Member of the Indian Parliament for Jalgaon
- In office 16 May 2009 – 23 May 2019
- Preceded by: Vasantrao Jivanrao More
- Succeeded by: Unmesh Bhaiyyasaheb Patil

Personal details
- Born: 9 September 1961 (age 64) Parola, Jalgaon (Maharashtra)
- Party: BJP
- Spouse: Hemalata
- Children: 3

= A. T. Patil =

Indian politician

Ashok Tapiram Patil, also known as Nana Patil, is an Indian politician and a member of the 16th Lok Sabha. He represents the Jalgaon constituency of Maharashtra and is a member of the Bharatiya Janata Party (BJP) political party.

==Political career==
- 1990-95 & 95-97: Corporator Parola Nagarpalika (two terms)
- 1998-2000: President Parola Nagarpalika
- 2001-06: President Parola Nagarpalika
- 2002-05: Chairman A.P.M.C Parola, District.

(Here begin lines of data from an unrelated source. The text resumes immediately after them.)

(** * ScaleKernel: a covariance function decorated with a learned output scale

    Shallow embedding of [gpytorch/kernels/scale_kernel.py].

    The file is organised like the Python module and what it imports:
    - [Torch]: the part of the tensor runtime the kernel calls
      (shapes, row-major data, [unsqueeze], [repeat], [view], broadcasting
      multiplication);
    - [Lazy]: lazily represented covariance results and [delazify];
    - [Constraints]: the constraint interface ([transform],
      [inverse_transform]);
    - [ScaleKernel]: the class itself, method by method, over a small
      state-and-exception monad;
    - the theorems. *)

From Stdlib Require Import List Arith ZArith Lia Bool Reals Lra.
Import ListNotations.

Set Implicit Arguments.

(** ** Scalars

    The entries of a tensor.  The kernel only multiplies them, creates
    zeros and (through its constraint) compares them with zero, so every
    definition below is written once for any scalar type with these
    operations; it is run on [Z] and on the real numbers further down. *)

Class Scalar (A : Type) := {
  szero : A;
  smul : A -> A -> A;
  slt : A -> A -> Prop;
  smul_comm : forall a b : A, smul a b = smul b a
}.

(** ** Exceptions and results *)

Inductive Error : Type :=
| InvalidScaleError            (* a value outside the constraint's domain *)
| ShapeMismatchError           (* shapes that do not broadcast, bad view or repeat *)
| IndexError                   (* a dimension that the tensor does not have *)
| KernelError (code : nat).    (* anything the base kernel raises *)

Inductive Result (X : Type) : Type :=
| Ok (x : X)
| Raise (e : Error).
(** X6: [send_story] reaches [upload_file] at most once and
    [SendStoryRequest] at most once; [upload_file] is called only after the
    authorization query answered [True], and [SendStoryRequest] only after
    [upload_file] returned, with the uploaded file as its media, the
    request's spoiler flag and time to live, and the contacts-only privacy
    rule. *)
Theorem send_story_call_order (env : Env) (r : StoryRequest.t) (st : state) :
  let evs := added st (snd (send_story env r st)) in
  (count_calls is_upload_call evs <= 1)%nat /\
  (count_calls is_story_call evs <= 1)%nat /\
  (count_calls is_upload_call evs = 1%nat ->
     exists c, client (mgr st) = Some c /\
       env (trace st) (authorization_query c) = inr true /\
       exists ok rest,
         evs = {| ev_call := authorization_query c; ev_ok := true |} ::
               {| ev_call := upload_call c r; ev_ok := ok |} :: rest) /\
  (count_calls is_story_call evs = 1%nat ->
     exists c f ok, client (mgr st) = Some c /\
       env (trace (record_call (authorization_query c) true st)) (upload_call c r) = inr f /\
       evs = [{| ev_call := authorization_query c; ev_ok := true |};
              {| ev_call := upload_call c r; ev_ok := true |};
              {| ev_call := story_call c r f; ev_ok := ok |}]).
Proof.
  cbn zeta. rewrite send_story_unfold.
  destruct (client (mgr st)) as [c|] eqn:Hc; cbn [snd].
  2:{ rewrite added_same. unfold count_calls. simpl. split; [lia|]. split; [lia|]. split; discriminate. }
  cbn zeta.
  destruct (env (trace st) (authorization_query c)) as [e|[|]] eqn:Hq; cbn [snd].
  - rewrite added_record_call. unfold count_calls. simpl. split; [lia|]. split; [lia|]. split; discriminate.
  - destruct (env _ (upload_call c r)) as [e|f] eqn:Hu; cbn [snd].
    + rewrite added_record2. unfold count_calls. simpl. split; [lia|]. split; [lia|]. split; [|discriminate].
      intros _. exists c. split; [done|]. split; [done|]. by exists false, [].
    + destruct (env _ (story_call c r f)) as [e|[]] eqn:Hs; cbn [snd];
        rewrite added_record3; unfold count_calls; simpl; (split; [lia|]); (split; [lia|]); split; intros _.
      * exists c. split; [done|]. split; [done|]. by eexists true, [_].
      * by exists c, f, false.
      * exists c. split; [done|]. split; [done|]. by eexists true, [_].
      * by exists c, f, true.
  - rewrite added_record_call. unfold count_calls. simpl. split; [lia|]. split; [lia|]. split; discriminate.
Qed.

(** X7: [send_story] answers 200 exactly when a client is stored, the
    authorization query answers [True], [upload_file] returns and
    [SendStoryRequest] returns; the run then consists of these three calls
    in this order and the body is the fixed confirmation message. *)
Theorem send_story_success (env : Env) (r : StoryRequest.t) (st : state) :
  status (fst (serve (send_story env r) st)) = 200 <->
  exists c f,
    client (mgr st) = Some c /\
    env (trace st) (authorization_query c) = inr true /\
    env (trace (record_call (authorization_query c) true st)) (upload_call c r) = inr f /\
    env (trace (record_call (upload_call c r) true
                  (record_call (authorization_query c) true st)))
        (story_call c r f) = inr tt /\
    serve (send_story env r) st =
      ({| status := 200; body := story_sent |},
       record_call (story_call c r f) true
         (record_call (upload_call c r) true
            (record_call (authorization_query c) true st))).
Proof.
  unfold serve. rewrite send_story_unfold. split.
  - destruct (client (mgr st)) as [c|] eqn:Hc; [|discriminate]. cbn zeta.
    destruct (env (trace st) (authorization_query c)) as [e|[|]] eqn:Hq;
      [discriminate| |discriminate].
    destruct (env _ (upload_call c r)) as [e|f] eqn:Hu; [discriminate|].
    destruct (env _ (story_call c r f)) as [e|[]] eqn:Hs; [discriminate|].
    intros _. exists c, f. by rewrite Hs.
  - intros (c & f & Hc & Hq & Hu & Hs & _). rewrite Hc. cbn zeta.
    by rewrite Hq, Hu, Hs.
Qed.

Jalgaon
- 31 August 2009: member, Committee on Defence, Consultative Committee, Ministry of Housing, Consultative Committee, Ministry of Urban Poverty Alleviation and Ministry of Tourism
- 16 May 2014: re-elected to 16th Lok Sabha (2nd term)
- 1 September 2014 onwards: member, Committee on Government Assurances; member, Standing Committee on Railways

==Special interests==
His interests include agriculture and defence affairs.